*Data for analysis:*

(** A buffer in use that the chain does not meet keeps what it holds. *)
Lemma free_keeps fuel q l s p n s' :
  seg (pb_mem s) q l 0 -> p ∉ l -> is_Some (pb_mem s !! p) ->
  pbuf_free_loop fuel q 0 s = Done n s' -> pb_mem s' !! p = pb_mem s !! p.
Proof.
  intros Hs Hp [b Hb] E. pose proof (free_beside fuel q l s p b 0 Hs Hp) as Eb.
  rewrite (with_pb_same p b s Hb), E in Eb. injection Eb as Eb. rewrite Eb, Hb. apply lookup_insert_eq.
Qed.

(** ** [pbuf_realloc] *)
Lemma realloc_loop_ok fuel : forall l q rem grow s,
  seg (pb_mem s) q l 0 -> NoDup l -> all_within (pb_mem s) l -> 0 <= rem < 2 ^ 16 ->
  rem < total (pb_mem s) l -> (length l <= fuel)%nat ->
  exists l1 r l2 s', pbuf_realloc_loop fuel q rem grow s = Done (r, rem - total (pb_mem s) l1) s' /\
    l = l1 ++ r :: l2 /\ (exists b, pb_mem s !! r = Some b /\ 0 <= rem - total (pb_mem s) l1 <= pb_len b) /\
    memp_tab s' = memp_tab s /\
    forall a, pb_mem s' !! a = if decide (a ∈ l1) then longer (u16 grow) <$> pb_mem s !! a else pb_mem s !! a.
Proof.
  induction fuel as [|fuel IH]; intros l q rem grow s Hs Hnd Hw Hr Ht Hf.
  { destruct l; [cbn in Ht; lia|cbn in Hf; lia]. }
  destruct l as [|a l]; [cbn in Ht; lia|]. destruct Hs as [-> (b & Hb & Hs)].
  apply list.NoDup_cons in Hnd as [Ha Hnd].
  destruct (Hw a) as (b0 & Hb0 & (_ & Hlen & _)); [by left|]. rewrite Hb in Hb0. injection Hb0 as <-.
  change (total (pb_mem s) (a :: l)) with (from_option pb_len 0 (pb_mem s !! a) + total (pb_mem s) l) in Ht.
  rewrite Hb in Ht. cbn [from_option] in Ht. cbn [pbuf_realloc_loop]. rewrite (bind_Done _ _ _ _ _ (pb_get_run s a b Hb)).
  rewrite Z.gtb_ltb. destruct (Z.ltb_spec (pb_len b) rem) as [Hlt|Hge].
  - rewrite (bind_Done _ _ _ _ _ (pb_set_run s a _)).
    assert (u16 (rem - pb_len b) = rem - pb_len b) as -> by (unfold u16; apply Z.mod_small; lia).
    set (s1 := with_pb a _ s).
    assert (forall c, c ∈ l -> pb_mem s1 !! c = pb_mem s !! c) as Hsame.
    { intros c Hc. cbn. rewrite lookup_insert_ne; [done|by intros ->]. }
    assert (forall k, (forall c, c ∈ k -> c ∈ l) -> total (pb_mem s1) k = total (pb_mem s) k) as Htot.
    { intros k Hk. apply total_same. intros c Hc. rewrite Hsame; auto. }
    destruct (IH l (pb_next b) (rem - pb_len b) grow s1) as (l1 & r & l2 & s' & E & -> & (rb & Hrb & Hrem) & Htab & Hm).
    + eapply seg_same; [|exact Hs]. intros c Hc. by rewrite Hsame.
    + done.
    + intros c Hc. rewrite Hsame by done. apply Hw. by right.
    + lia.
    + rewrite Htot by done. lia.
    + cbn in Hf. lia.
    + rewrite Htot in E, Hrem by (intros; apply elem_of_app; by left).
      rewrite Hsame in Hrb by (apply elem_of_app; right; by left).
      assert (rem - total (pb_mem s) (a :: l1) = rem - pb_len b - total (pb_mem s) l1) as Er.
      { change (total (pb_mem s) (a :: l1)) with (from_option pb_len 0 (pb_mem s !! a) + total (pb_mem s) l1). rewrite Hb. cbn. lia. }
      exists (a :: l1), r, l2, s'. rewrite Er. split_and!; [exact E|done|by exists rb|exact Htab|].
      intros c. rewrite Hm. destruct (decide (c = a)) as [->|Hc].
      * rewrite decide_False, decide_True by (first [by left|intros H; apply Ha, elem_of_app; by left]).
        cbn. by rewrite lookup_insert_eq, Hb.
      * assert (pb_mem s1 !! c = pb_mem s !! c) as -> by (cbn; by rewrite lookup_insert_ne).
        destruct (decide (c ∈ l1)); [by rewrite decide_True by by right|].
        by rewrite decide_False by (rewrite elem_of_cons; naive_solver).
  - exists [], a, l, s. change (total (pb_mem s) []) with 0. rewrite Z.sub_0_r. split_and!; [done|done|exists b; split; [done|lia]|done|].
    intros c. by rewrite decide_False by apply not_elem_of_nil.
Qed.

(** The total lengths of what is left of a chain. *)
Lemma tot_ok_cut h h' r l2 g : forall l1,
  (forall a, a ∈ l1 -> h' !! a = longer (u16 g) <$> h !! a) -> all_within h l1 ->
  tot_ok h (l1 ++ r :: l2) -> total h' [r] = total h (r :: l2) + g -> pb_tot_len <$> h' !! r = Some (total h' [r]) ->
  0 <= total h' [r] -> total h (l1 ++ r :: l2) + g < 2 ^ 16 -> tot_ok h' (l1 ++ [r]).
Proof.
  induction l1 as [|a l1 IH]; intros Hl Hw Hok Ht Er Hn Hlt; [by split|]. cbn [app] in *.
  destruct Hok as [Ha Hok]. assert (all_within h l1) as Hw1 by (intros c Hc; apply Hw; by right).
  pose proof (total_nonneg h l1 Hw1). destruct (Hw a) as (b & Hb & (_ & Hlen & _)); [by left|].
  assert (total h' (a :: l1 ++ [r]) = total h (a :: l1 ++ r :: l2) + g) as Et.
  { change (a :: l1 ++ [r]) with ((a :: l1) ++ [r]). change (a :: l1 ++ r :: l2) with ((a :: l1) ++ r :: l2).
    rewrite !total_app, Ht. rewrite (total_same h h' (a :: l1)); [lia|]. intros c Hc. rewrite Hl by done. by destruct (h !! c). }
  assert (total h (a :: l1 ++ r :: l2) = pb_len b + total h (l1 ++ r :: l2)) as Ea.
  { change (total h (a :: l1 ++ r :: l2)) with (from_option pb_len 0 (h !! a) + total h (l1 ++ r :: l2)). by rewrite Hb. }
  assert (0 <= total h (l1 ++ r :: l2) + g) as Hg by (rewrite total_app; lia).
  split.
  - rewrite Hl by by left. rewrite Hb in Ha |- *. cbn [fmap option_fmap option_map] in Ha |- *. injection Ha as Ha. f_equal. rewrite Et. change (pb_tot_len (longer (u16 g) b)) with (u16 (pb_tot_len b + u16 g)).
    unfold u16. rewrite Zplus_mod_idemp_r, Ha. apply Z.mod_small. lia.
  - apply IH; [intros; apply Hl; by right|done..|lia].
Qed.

*Exercise description:* Word for word, restate the lines of the data above that fall between the line holding "assert (forall k, (forall" and the line holding "Hw. by right.", inclusive, and no other lines.

*Exercise solution:*
    assert (forall k, (forall c, c ∈ k -> c ∈ l) -> total (pb_mem s1) k = total (pb_mem s) k) as Htot.
    { intros k Hk. apply total_same. intros c Hc. rewrite Hsame; auto. }
    destruct (IH l (pb_next b) (rem - pb_len b) grow s1) as (l1 & r & l2 & s' & E & -> & (rb & Hrb & Hrem) & Htab & Hm).
    + eapply seg_same; [|exact Hs]. intros c Hc. by rewrite Hsame.
    + done.
    + intros c Hc. rewrite Hsame by done. apply Hw. by right.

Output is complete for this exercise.